In the event we had some success. A number of gates were blocked for several hours, and coverage of the issue has extended into the national media. The imaginative nature of the protests caught many people's attention - from locking themselves together inside concrete casings, to sitting atop a massive wooden tripod, blocking an approach road to the site. Colourful costumes were a feature, as were music and songs of protest and defiance.
Once again - as with the huge CND demonstration at Aldermaston last Easter - there were many young people on the protest, some participating in their very first blockade. More are questioning the basis on which our government pursues its war and nuclear weapons policies. And many students across the country are protesting about army recruitment, and military funded research, at colleges and universities.

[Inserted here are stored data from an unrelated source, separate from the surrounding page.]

(** * The pi_hole integration: setup, polling and unload

    A shallow embedding of [homeassistant/components/pi_hole/__init__.py].
    Python dictionaries are finite maps, the objects the module creates and
    shares (the [Hole] client, the [DataUpdateCoordinator]) live in a heap
    and are passed around by address, and a coroutine is a function from
    the state it runs on to an outcome (a value or a raised exception) and
    the state it leaves. *)

From stdpp Require Import gmap strings list fin_maps pretty.

Open Scope string_scope.
Set Warnings "-register-all".

(** ** Values *)

(** The values a configuration entry holds for this integration. *)
Inductive PyVal :=
| VNone
| VBool (b : bool)
| VInt (n : Z)
| VStr (s : string).

(** What [json.loads] may hand back as [api.data]. The module only asks
    whether it is a dict; numbers are kept as integers. *)
Inductive Json :=
| JNull
| JBool (b : bool)
| JNum (n : Z)
| JStr (s : string)
| JList (items : list Json)
| JDict (items : list (string * Json)).

(** [isinstance(x, dict)] *)
Definition isinstance_dict (x : Json) : bool :=
  match x with
  | JDict _ => true
  | _ => false
  end.

(** The truth value [if x:] tests. *)
Definition truthy (x : PyVal) : bool :=
  match x with
  | VNone => false
  | VBool b => b
  | VInt n => negb (n =? 0)%Z
  | VStr s => negb (String.eqb s "")
  end.

(** [str(x)], which is what a replacement field [{x}] of an f-string
    inserts. *)
Definition py_str (x : PyVal) : string :=
  match x with
  | VNone => "None"
  | VBool true => "True"
  | VBool false => "False"
  | VInt n => pretty n
  | VStr s => s
  end.

(** [datetime.timedelta], in seconds. *)
Definition timedelta := Z.

(** [homeassistant.const.Platform]; the module names four of its members. *)
Inductive Platform :=
| BINARY_SENSOR
| SENSOR
| SWITCH
| UPDATE
| OTHER_PLATFORM (name : string).
(** * SpotAnalyzer: the client-side analysis state machine

    A shallow embedding of [src/components/features/SpotAnalyzer.tsx]: the
    component's state, its four handlers ([handleImageUpload],
    [fetchUsageStats], [analyzeSpot], [resetAnalyzer]) written as small
    effectful programs, the parts of the render that gate the handlers, and
    the event loop that interleaves user events with settled promises. *)

From Stdlib Require Import String Ascii List Bool NArith Arith Lia.
From Stdlib Require Import Floats.PrimFloat.
Import ListNotations.
Local Open Scope string_scope.

(** ** JavaScript values

    What [response.json()] can produce, plus [undefined], which property
    access on a parsed body yields for a missing key.  Numbers are IEEE
    doubles, as in the host. *)

(* No induction over values is needed: the handlers only read one level. *)
Unset Elimination Schemes.
Inductive value : Type :=
| VUndefined
| VNull
| VBool (b : bool)
| VNum (n : float)
| VStr (s : string)
| VArr (items : list value)
| VObj (props : list (string * value)).
Set Elimination Schemes.

(** The exceptions the handlers can meet: [fetch] rejects with a
    [TypeError], [response.json()] with a [SyntaxError], and reading a
    property of [null] or [undefined] throws a [TypeError]. *)
Inductive Exn : Type :=
| TypeError (msg : string)
| SyntaxError (msg : string).

(** How an expression evaluation or a promise ends. *)
Inductive Completion (A : Type) : Type :=
| Normal (a : A)
| Thrown (e : Exn).
Arguments Normal {A} a.
Arguments Thrown {A} e.

(** [ToBoolean]: the conversion behind [if (x)], [!x], [x || y], [x && y]. *)
Definition truthy (v : value) : bool :=
  match v with
  | VUndefined | VNull => false
  | VBool b => b
  | VNum n => negb (PrimFloat.eqb n 0%float || negb (PrimFloat.eqb n n))
  | VStr s => negb (String.eqb s EmptyString)
  | VArr _ | VObj _ => true
  end.

(** [a || b] *)
Definition js_or (a b : value) : value := if truthy a then a else b.

Fixpoint lookup (key : string) (props : list (string * value)) : value :=
  match props with
  | [] => VUndefined
  | (k, v) :: rest => if String.eqb k key then v else lookup key rest
  end.

(** [v.key] for the keys the component reads ([success], [recommendation],
    [provider], [error], [usage]); none of them lives on a prototype, so
    on a primitive or an array the access gives [undefined].  The own keys
    of an object are distinct. *)
Definition getProp (key : string) (v : value) : Completion value :=
  match v with
  | VUndefined => Thrown (TypeError "Cannot read properties of undefined")
  | VNull => Thrown (TypeError "Cannot read properties of null")
  | VObj props => Normal (lookup key props)
  | VBool _ | VNum _ | VStr _ | VArr _ => Normal VUndefined
  end.
(** C6. For a roster without repetition, [allow_self = false] and
    [1 <= k <= n - 1], whatever order the shuffle produced, the perfect
    mode returns an assignment over the roster in which every student
    reviews exactly [k] papers, every paper has exactly [k] reviewers, and
    nobody reviews their own paper; the two materialised lists of every
    student have [k] entries, and [evaluators] lists the reviewers. *)
Theorem C6_perfect_balance
    (shuffle : option Z -> list string -> list string)
    (cfg : assignment_config) (students : list string) :
  NoDup students ->
  shuffle (random_seed cfg) students ≡ₚ students ->
  allow_self_evaluation cfg = false ->
  1 <= assignments_per_student cfg <= length students - 1 ->
  exists a,
    _generate_perfect_balanced_assignments shuffle cfg students = Some a /\
    dom a = list_to_set students /\
    forall s, s ∈ students ->
      out_degree a students s = assignments_per_student cfg /\
      in_degree a students s = assignments_per_student cfg /\
      reviews a s s = false /\
      exists e, a !! s = Some e /\
        length (assigned_papers e) = assignments_per_student cfg /\
        length (evaluators e) = assignments_per_student cfg /\
        forall u, u ∈ evaluators e <-> u ∈ students /\ reviews a u s = true.
Proof.
  intros Hnd Hperm Hself Hk.
  unfold _generate_perfect_balanced_assignments. rewrite Hself.
  set (sh := shuffle (random_seed cfg) students) in *.
  set (k := assignments_per_student cfg) in *.
  assert (Hlen : length students = length sh) by (symmetry; apply Permutation_length, Hperm).
  assert (Hsh : NoDup sh) by (now rewrite Hperm).
  assert (Hkn : k < length students) by lia.
  destruct (ring_loop_handled sh (length students) k Hsh Hlen Hkn sh 0
              (init_assignments students)) as (a & Hrun & Ha & Hdom).
  - lia.
  - reflexivity.
  - apply init_handled; assumption.
  - exists a. split; [exact Hrun|]. split.
    { rewrite Hdom. apply dom_init_assignments. }
    intros s Hs. rewrite <- Hperm in Hs.
    destruct (elem_item sh s Hs) as (t & Ht & <-). rewrite <- Hlen in Ht.
    assert (Hev := evaluators_back_ring sh _ k Hsh Hlen Hkn t Ht).
    assert (Hback : forall i, i < length students ->
              item sh i ∈ back_ring sh (length students) k t
              <-> item sh t ∈ ring sh (length students) i k).
    { intros i Hi. exact (elem_back_ring sh _ k Hsh Hlen Hkn t i Ht Hi). }
    assert (Hrev : forall u i, u < length students ->
              reviews a (item sh u) i
              = bool_decide (i ∈ ring sh (length students) u k)).
    { intros u i Hu. exact (reviews_handled sh _ k Hlen Hkn a Ha u i Hu). }
    split; [|split; [|split]].
    + exact (out_degree_handled sh _ k Hsh Hlen Hkn a students Ha Hnd Hperm t Ht).
    + exact (in_degree_handled sh _ k Hsh Hlen Hkn a students Ha Hnd Hperm t Ht).
    + exact (no_self_handled sh _ k Hsh Hlen Hkn a Ha t Ht).
    + exists (entry_at sh (length students) k (length students) t).
      split; [apply Ha, Ht|]. split; [|split].
      * unfold entry_at. cbn [assigned_papers].
        destruct (Nat.ltb_spec t (length students)); [|lia]. apply ring_length.
      * rewrite (Permutation_length Hev). apply back_ring_length.
      * intros u. rewrite Hev. split.
        -- intros Hu. assert (Hush : u ∈ sh).
           { apply (back_ring_subset sh _ k Hlen Hkn t u); [lia|assumption]. }
           split; [now rewrite <- Hperm|].
           destruct (elem_item sh u Hush) as (i & Hi & <-).
           rewrite Hrev by lia. apply bool_decide_eq_true, Hback; [lia|assumption].
        -- intros [Hu Hr]. rewrite <- Hperm in Hu.
           destruct (elem_item sh u Hu) as (i & Hi & <-).
           rewrite Hrev in Hr by lia. apply bool_decide_eq_true in Hr.
           apply Hback; [lia|assumption].
Qed.

(** *** The shuffle of the runtime *)

Lemma randbelow_lt fuel n :
  forall s r s', PyRandom.randbelow fuel n s = Some (r, s') -> (r < n)%Z.
Proof.
  induction fuel as [|fuel IH]; intros s r s' H; [discriminate|].
  cbn [PyRandom.randbelow] in H.
  destruct (PyRandom.getrandbits (PyRandom.bit_length n) s) as [r0 s0].
  destruct (Z.leb_spec n r0) as [_|Hlt].
  - exact (IH _ _ _ H).
  - injection H as <- _. exact Hlt.
Qed.

Lemma insert_head_perm (x : list string) a j :
  j < length x -> nth j x "" :: <[j := a]> x ≡ₚ a :: x.
Proof.
  revert j. induction x as [|b x IH]; intros [|j] Hj; cbn in *; try lia.
  - apply perm_swap.
  - rewrite perm_swap, (IH j) by lia. apply perm_swap.
Qed.

Lemma swap_perm (x : list string) i j :
  i < length x -> j < length x -> PyRandom.swap x i j ≡ₚ x.
Proof.
  unfold PyRandom.swap. revert i j.
  induction x as [|a x IH]; intros [|i] [|j] Hi Hj; cbn in *; try lia.
  - reflexivity.
  - apply insert_head_perm. lia.
  - apply insert_head_perm. lia.
  - apply perm_skip, IH; lia.
Qed.

Lemma swap_length (x : list string) i j :
  length (PyRandom.swap x i j) = length x.
Proof. unfold PyRandom.swap. now rewrite !length_insert. Qed.

Lemma shuffle_loop_perm fuel i :
  forall x s x' s',
    i < length x \/ i = 0 ->
    PyRandom.shuffle_loop fuel i x s = Some (x', s') -> x' ≡ₚ x.
Proof.
  induction i as [|i IH]; intros x s x' s' Hi H.
  - injection H as <- _. reflexivity.
  - cbn [PyRandom.shuffle_loop] in H.
    destruct (PyRandom.randbelow fuel (Z.of_nat (S (S i))) s) as [[j s1]|] eqn:E;
      [|discriminate].
    apply randbelow_lt in E.
    assert (Hlen : S i < length x) by (destruct Hi; [assumption|discriminate]).
    apply IH in H; [|left; rewrite swap_length; lia].
    rewrite H. apply swap_perm; lia.
Qed.

(** Whatever the seed, [PyRandom.shuffle] returns a permutation. *)
Lemma shuffle_perm a (x : list string) : PyRandom.shuffle a x ≡ₚ x.
Proof.
  unfold PyRandom.shuffle. destruct a as [a|]; [|reflexivity].
  destruct (PyRandom.shuffle_from PyRandom.draws (PyRandom.seed a) x)
    as [[x' s']|] eqn:E; [|reflexivity].
  unfold PyRandom.shuffle_from in E. apply shuffle_loop_perm in E; [assumption|].
  destruct x; cbn; [now right|left; lia].
Qed.

Lemma C6_perfect_balance_witness :
  exists a,
    _generate_perfect_balanced_assignments PyRandom.shuffle config_E1 roster_E1
      = Some a /\
    dom a = list_to_set roster_E1 /\
    forall s, s ∈ roster_E1 ->
      out_degree a roster_E1 s = 2 /\
      in_degree a roster_E1 s = 2 /\
      reviews a s s = false /\
      exists e, a !! s = Some e /\
        length (assigned_papers e) = 2 /\
        length (evaluators e) = 2 /\
        forall u, u ∈ evaluators e <-> u ∈ roster_E1 /\ reviews a u s = true.
Proof.
  apply (C6_perfect_balance PyRandom.shuffle config_E1 roster_E1).
  - apply (bool_decide_unpack (NoDup roster_E1)). vm_compute. exact I.
  - apply shuffle_perm.
  - reflexivity.
  - simpl. lia.
Defined.

(** The order [random.shuffle] produces after [random.seed(0)]. *)
Lemma shuffle_seed_0 :
  PyRandom.shuffle (Some 0%Z) roster_E1 = ["C"; "B"; "A"; "E"; "D"].
Proof. vm_compute. reflexivity. Qed.

(** C7, as stated, fails: with seed 0 the engine does not return
    [A->[B,C], B->[C,D], C->[D,E], D->[E,A], E->[A,B]]. *)
Lemma C7_seed_0_counterexample :
  papers_table roster_E1 <$>
    _generate_perfect_balanced_assignments PyRandom.shuffle config_E1 roster_E1
  <> Some [("A", Some ["B"; "C"]); ("B", Some ["C"; "D"]);
           ("C", Some ["D"; "E"]); ("D", Some ["E"; "A"]);
           ("E", Some ["A"; "B"])].
Proof. vm_compute. discriminate. Qed.
(** * FileCodeBox: the pickup-code handlers of [main.py]

    A shallow embedding of the request handlers that create, redeem, read
    and delete pickup codes: [share] (POST /share), [index] (POST /),
    [get_file] (GET /select) and [admin_delete] (DELETE /<admin>).

    Modelling conventions.
    - The [Codes] table is a list of rows in storage order; a query
      [select(Codes).where(Codes.code == code)] followed by [.first()] is
      the first row of the list whose [code] column matches.
    - A handler is a function from its arguments and the world before the
      request to an outcome (the value returned, or the exception raised)
      and the world after it.
    - [datetime.datetime.now()] is an argument [now]; a datetime is the
      integer number of microseconds since the epoch, a [timedelta] the
      integer number of microseconds it spans. A [timedelta] of more than
      999999999 days and a sum that leaves the years 1 to 9999 raise
      [OverflowError], as they do in Python.
    - [core.utils.storage], the two [IPRateLimit] objects and [settings]
      are collaborators whose code is outside [main.py]: they are the
      interfaces [Storage], [IPRateLimit] and the record [Settings], and
      every definition below is parametric in them.
    - The values drawn by [get_code(s)], [uuid.uuid4().hex] and the primary
      key given to a new row are arguments of [share].
    - The dependencies of a route ([admin_required], the ban test of the
      limiter that yields [ip]) run before the handler; the definitions are
      the handler bodies. *)

From Stdlib Require Import ZArith List String Ascii Bool Lia DecimalString.
From stdpp Require Import base list strings gmap.
Import ListNotations.
Local Open Scope string_scope.
Local Open Scope Z_scope.

(** ** Python values *)

(** [str(n)] for an [int]. *)
Definition str (n : Z) : string := NilZero.string_of_int (Z.to_int n).

(** [len(s)] for a [str]: the number of code points, that is of bytes of
    the UTF-8 encoding that are not continuation bytes (10xxxxxx). *)
Fixpoint len (s : string) : Z :=
  match s with
  | EmptyString => 0
  | String c s' =>
      (if (Z.land (Z.of_N (N_of_ascii c)) 192 =? 128) then 0 else 1) + len s'
  end.
Lemma modifyFirst_at {A : Type} (p : A -> bool) (f : A -> A)
      (l1 : list A) (x : A) (l2 : list A) :
  (forall y, In y l1 -> p y = false) -> p x = true ->
  modifyFirst p f (l1 ++ x :: l2) = l1 ++ f x :: l2.
Proof.
  intros Hl1 Hx. induction l1 as [|y r IH]; cbn.
  - now rewrite Hx.
  - rewrite (Hl1 y) by now left. f_equal. apply IH.
    intros z Hz. apply Hl1. now right.
Qed.

Lemma set_credentials_same (s : Site.t) :
  Site.set_credentials (Site.credentials s) s = s.
Proof. now destruct s. Qed.

Lemma eqb_neq_false (a b : string) : a <> b -> String.eqb a b = false.
Proof. intros H. now apply String.eqb_neq. Qed.

Section MarkAllDone.

Variables (now : Z) (device : string).

Let checkCredential (c : Credential.t) : Credential.t :=
if StateManager.checkedToday now c then c else Storage.checkInMutation now device c.

Let checkSite (s : Site.t) : Site.t :=
Site.set_credentials (map checkCredential (Site.credentials s)) s.

Let unchecked (credentials : list Credential.t) : Z :=
Z.of_nat (List.length (filter (fun c => negb (StateManager.checkedToday now c))
                              credentials)).

Let total (state : State.t) : Z := Analytics.totalCheckIns (State.analytics state).

Lemma checkCredential_id (c : Credential.t) :
Credential.id (checkCredential c) = Credential.id c.
Proof.
unfold checkCredential. destruct (StateManager.checkedToday now c); [reflexivity|].
apply checkInMutation_id.
Qed.
(** * PDF Pro Converter: the page-set engine of [pdfService.js]

    A shallow embedding of the parts of [PdfService] that select, group,
    copy and transform pages: [_parseRanges], [mergePdfs],
    [_splitWithPDFLib] / [splitPdf], [rotatePdf], [cropPdf] and
    [extractTableFromPdf], followed by the properties the specification
    states about them, and by further properties of these functions, of
    [_splitManually], [comparePdfs], [pdfToHtml], the merge input and the
    view model.

    Conventions of the embedding.
    - A JavaScript string is the list of its UTF-16 code units.
    - The integers the code handles (page numbers, page counts, angles) are
      JavaScript Numbers holding integers; they are modelled by [Z], and a
      Number that may be [NaN] by [num].  [parseInt] gives the exact integer
      it reads, where JavaScript gives the binary64 nearest to it; the
      two are the same for the safe integers, below 2^53 in magnitude.
      [_parseRanges] only compares what it reads with page counts, which
      lie far below 2^53, where comparing Numbers and comparing integers
      agree; [rotatePdf] and [App.splitPdf] compute with what they read,
      and the statements about them are made for safe integers.  Page
      geometry is binary64 arithmetic and is modelled by Rocq's primitive
      floats, which compute the same IEEE 754 operations.
    - An [async] function that may throw returns a [completion]: either
      the value it resolves to or the message of the [Error] it rejects
      with.
    - A file is given by the document the codec decodes from it, and a
      saved document by the pages [save] writes: its pages, or one blank
      page when it has none.  Decoding errors are outside the
      embedding. *)

From Stdlib Require Import ZArith NArith Strings.Ascii Strings.String.
From Stdlib Require Import Floats.PrimFloat Lia.
From stdpp Require Import base option list numbers.
(** The innermost loop stores the entry of [cat] when [val] is a key of
    the definition, and changes nothing otherwise. *)
Lemma scan_possible_sub_cats_eq (self : DatasetCategories)
    (cat key val : string) (d : Dict.t (list string))
    (possible_sub_cats sub_cat : Dict.t (list string)) :
  Dict.get key (init_sub_categories self) = Some d ->
  scan_possible_sub_cats self cat key val possible_sub_cats sub_cat
  = Ok (if mem_list val (Dict.keys possible_sub_cats)
        then Dict.set cat (Dict.get_default cat [] d) sub_cat
        else sub_cat).
Proof.
  intros Hd. unfold scan_possible_sub_cats.
  generalize (Dict.keys possible_sub_cats) as ks. intros ks. revert sub_cat.
  induction ks as [|pos ks IH]; intros sub_cat; [reflexivity|].
  cbn [for_each]. rewrite mem_list_cons. unfold subscript at 1. rewrite Hd.
  destruct (String.eqb pos val); cbn [bind orb].
  - replace (match Dict.get cat d with
             | Some sub_cat_list => Ok (Dict.set cat sub_cat_list sub_cat)
             | None => Ok (Dict.set cat [] sub_cat)
             end)
      with (Ok (Dict.set cat (Dict.get_default cat [] d) sub_cat))
      by (unfold Dict.get_default; now destruct (Dict.get cat d)).
    simpl. rewrite IH. rewrite set_set_same.
    now destruct (mem_list val ks).
  - apply IH.
Qed.

Lemma scan_cat_to_sub_cat_eq (self : DatasetCategories) (cat : string)
    (m : Dict.t string) (sub_cat : Dict.t (list string)) :
  (forall key, In key (Dict.keys m) ->
               In key (Dict.keys (init_sub_categories self))) ->
  scan_cat_to_sub_cat self cat m sub_cat
  = Ok (fold_left (scan_step (init_sub_categories self) cat) m sub_cat).
Proof.
  intros Hkeys. unfold scan_cat_to_sub_cat. apply for_each_pure.
  intros s [key val] Hin. simpl.
  assert (Hk : In key (Dict.keys (init_sub_categories self))).
  { apply Hkeys. unfold Dict.keys. now apply (in_map fst) in Hin. }
  apply DictFacts.In_keys_get in Hk. destruct Hk as [d Hd].
  unfold subscript. rewrite Hd. simpl.
  rewrite (scan_possible_sub_cats_eq _ _ _ _ d _ _ Hd).
  unfold scan_step, chosen_is_defined, Dict.get_default. simpl.
  unfold sub_categories, Dict.t in *. now rewrite Hd.
Qed.
Lemma DriverFollows_of_dataPart st st' :
  dataPart st' = dataPart st -> DriverFollows st st'.
Proof.
  unfold dataPart. intros E. injection E as E1 _ _ E4.
  now apply DriverFollows_same.
Qed.

Lemma dropKey_follows k st : DriverFollows st (dropKey k st).
Proof.
  destruct (dropKey_data k st) as (Hm & Hd & _).
  exists [DriverRemove k]. split; [exact Hd | now rewrite Hm].
Qed.

Lemma setInternal_follows k e st : DriverFollows st (setInternal k e st).
Proof.
  destruct (setInternal_data k e st) as (Hm & Hd).
  eexists. split; [exact Hd|]. rewrite Hm.
  destruct e as [e|]; [destruct (nonPositiveTtl e)|]; reflexivity.
Qed.

Lemma getEntry_follows now key st :
  DriverFollows st (snd (getEntry now key st)).
Proof.
  pose proof (getEntry_cases now key st) as Hc.
  destruct (JsMap.get key (mirror st)) as [e|];
    [destruct (Ttl.isAlive now (Some e))|]; rewrite Hc; cbn [snd];
    try apply DriverFollows_refl.
  apply dropKey_follows.
Qed.

Lemma pruneLoop_follows now n : forall read write arr st,
  DriverFollows st (snd (pruneLoop now n read write arr st)).
Proof.
  induction n as [|n IH]; intros read write arr st; cbn [pruneLoop];
    [apply DriverFollows_refl|].
  destruct (arr !! read) as [k|]; [|apply DriverFollows_refl].
  destruct (JsMap.get k (mirror st)) as [e|].
  - destruct (Ttl.isAlive now (Some e)); [apply IH|].
    eapply DriverFollows_trans; [apply dropKey_follows | apply IH].
  - eapply DriverFollows_trans; [|apply IH].
    destruct (invalidateKeyCachesForMutation_frame k st) as (Hm & Hd & _).
    now apply DriverFollows_same.
Qed.

Lemma pruneListInPlace_follows now arr st :
  DriverFollows st (snd (pruneListInPlace now arr st)).
Proof.
  unfold pruneListInPlace.
  pose proof (pruneLoop_follows now (length arr) 0 0 arr st) as H.
  destruct (pruneLoop now (length arr) 0 0 arr st) as [[l w] st'].
  exact H.
Qed.

Lemma computeLoop_follows now prefix entries : forall out st,
  DriverFollows st (snd (computeLoop now prefix entries out st)).
Proof.
  induction entries as [|[k e] rest IH]; intros out st; cbn [computeLoop];
    [apply DriverFollows_refl|].
  destruct (negb (inScope prefix k)); [apply IH|].
  destruct (negb (Ttl.isAlive now (Some e))); [|apply IH].
  eapply DriverFollows_trans; [apply dropKey_follows | apply IH].
Qed.
Record Stats : Type := {
  mostMentionedBand : Js.Chosen (option (string * Js.Value));
  leastMentionedBand : Js.Chosen (option (string * Js.Value));
  newBandPercentage : Js.Number;
  lastMentionedBand : option Episode
}.

(** The value of the [useMemo] at lines 13-36. *)
Definition stats (episodes : list Episode) : Stats :=
  let sortedBands := sortedBands episodes in
  let newBandCount :=
    length (filter (fun '(_, count) => Js.isOne count) (Js.items sortedBands)) in
  {| mostMentionedBand := Js.index sortedBands 0;
     leastMentionedBand :=
       Js.index sortedBands (Z.of_nat (length (Js.items sortedBands)) - 1);
     newBandPercentage :=
       Js.times100 (Js.div newBandCount (length (Js.items sortedBands)));
     lastMentionedBand :=
       find (fun episode =>
               Js.truthy (band episode)
               && negb (Js.includes (band episode) "<")
               && negb (Js.includes (band episode) ">"))
            episodes |}.

(** What the four list items of lines 43-46 show. *)
Record View : Type := {
  mostLine : Js.Chosen (string * Js.Value);
  leastLine : Js.Chosen (string * Js.Value);
  newBandLine : Js.Number;
  lastLine : option string * string
}.

(** [x[0]] and [x[1]] for a superlative [x]: a [TypeError] when [x] is
    [undefined].  An element of the engine's choice is an element: the
    engine has a choice among two entries at least. *)
Definition superlative (x : Js.Chosen (option (string * Js.Value)))
  : Js.Outcome (Js.Chosen (string * Js.Value)) :=
  match x with
  | Js.Exactly (Some entry) => Js.Returned (Js.Exactly entry)
  | Js.Exactly None => Js.TypeError
  | Js.ByEngine => Js.Returned Js.ByEngine
  end.

(** The markup of lines 38-50: the two superlatives are indexed as they
    are, the last mention goes through [?.] and [|| '']. *)
Definition render (episodes : list Episode) : Js.Outcome View :=
  let stats := stats episodes in
  Js.bind (superlative (mostMentionedBand stats)) (fun most =>
  Js.bind (superlative (leastMentionedBand stats)) (fun least =>
  Js.Returned
    {| mostLine := most;
       leastLine := least;
       newBandLine := newBandPercentage stats;
       lastLine :=
         (option_map band (lastMentionedBand stats),
          match lastMentionedBand stats with
          | Some episode => published episode
          | None => ""
          end) |})).

End StatsPage.

(** ** [App] *)

(** An entry of the list at the bottom of the tracker tab: an episode in
    date mode, otherwise a band with the value shown next to it and the
    episodes listed under it. *)
Inductive Item : Type :=
| EpisodeItem (episode : Episode)
| BandItem (name : string) (shown : Js.Value) (listed : list Episode).

Module App.

(** Lines 67-69. *)
Definition filteredEpisodes (episodes : list Episode) (searchTerm : string)
  : list Episode :=
  filter
    (fun episode =>
       Js.includes (Js.toLowerCase (band episode)) (Js.toLowerCase searchTerm))
    episodes.

(** Lines 71-77. *)
Definition bandCounts (episodes : list Episode) : Js.Object Js.Value :=
  fold_left
    (fun acc episode =>
       if negb (Js.truthy (band episode))
          || (band episode =? "")%string
          || Js.includes (band episode) "<"
          || Js.includes (band episode) ">"
       then acc
       else Js.set (band episode)
                   (Js.increment (Js.get (band episode) acc)) acc)
    episodes Js.empty.

(** Lines 79-81. *)
Definition totalCountableEpisodes (episodes : list Episode) : nat :=
  length
    (filter
       (fun episode =>
          negb (Js.includes (band episode) "<"
                || Js.includes (band episode) ">"))
       episodes).

(** Lines 83-87; [localeCompare] is the collation of the host. *)
Definition sortedBands (localeCompare : string -> string -> Z)
    (sortBy : SortBy) (episodes : list Episode)
  : Js.Arranged (string * Js.Value) :=
  Js.sort
    (fun a b =>
       match sortBy with
       | by_count => Js.minus (snd b) (snd a)
       | by_date => Some 0%Z
       | by_band => Some (localeCompare (fst a) (fst b))
       end)
    (Js.entries (bandCounts episodes)).

(** Line 89. *)
Definition knownBandsPercentage (episodes : list Episode) : Js.Number :=
  Js.times100
    (Js.div (length (Js.keys (bandCounts episodes)))
            (totalCountableEpisodes episodes)).

(** Lines 162-211: the list rendered in the first revision; next to a band
    it shows [episodes.length]. *)
Definition rendered (localeCompare : string -> string -> Z)
    (sortBy : SortBy) (episodes : list Episode) (searchTerm : string)
  : Js.Arranged Item :=
  match sortBy with
  | by_date => Js.InOrder (map EpisodeItem (filteredEpisodes episodes searchTerm))
  | _ =>
      Js.mapArranged
        (fun '(band, count) =>
           BandItem band (Js.Num (length episodes))
                    (filteredEpisodes episodes searchTerm))
        (sortedBands localeCompare sortBy episodes)
  end.
(* ===== verification/_CoqProject ===== *)
-Q . S2P
Prelude.v
Lzw.v
LzwRoundtrip.v
UdcCache.v
GpioKeys.v
RsEcc.v
NandSpl.v
Fstype.v
Mininit.v
Dma.v
Irq.v
NandEcc.v
NandCtrl.v
NandPlanes.v
Nandfix.v
I2c.v
Cpufreq.v
SplClock.v
ItemList.v
UdcDriver.v
UdcRequests.v
UdcShutdown.v
UdcControl.v
MmcDriver.v
MmcRequests.v
MmcSystem.v
MmcCard.v
MmcProbe.v
MmcRuns.v
I2sFill.v
I2sCodec.v
I2sDriver.v
I2sQueues.v
I2sSystem.v
I2sPlay.v
I2sSound.v
I2sRecord.v
I2sStart.v
I2sDemo.v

This week's protest is just the tip of the vast iceberg of public opposition to Britain's nuclear weapons. Polls show a majority opposed to the replacement of the Trident nuclear weapons system, yet the government persists with its plans and its pointless wasteful spending. The system is estimated to cost in excess of £76 billion.
It is folly beyond belief that at a time of economic crisis, our government is prioritising nuclear bombs over healthcare, housing, job creation and investment in sustainable energy production - or the numerous other ways in which our government could spend our money for our benefit.
There are many ways to oppose nuclear weapons. Blockading at Aldermaston is one of them. But you can also write to the Prime Minister or your MP, sign our petition on this website, or raise the issue in your trade union or students' union, run a street stall or write to the local paper. Every action no matter how small contributes to our ultimate success. After all, no one ever knows which will be the last straw.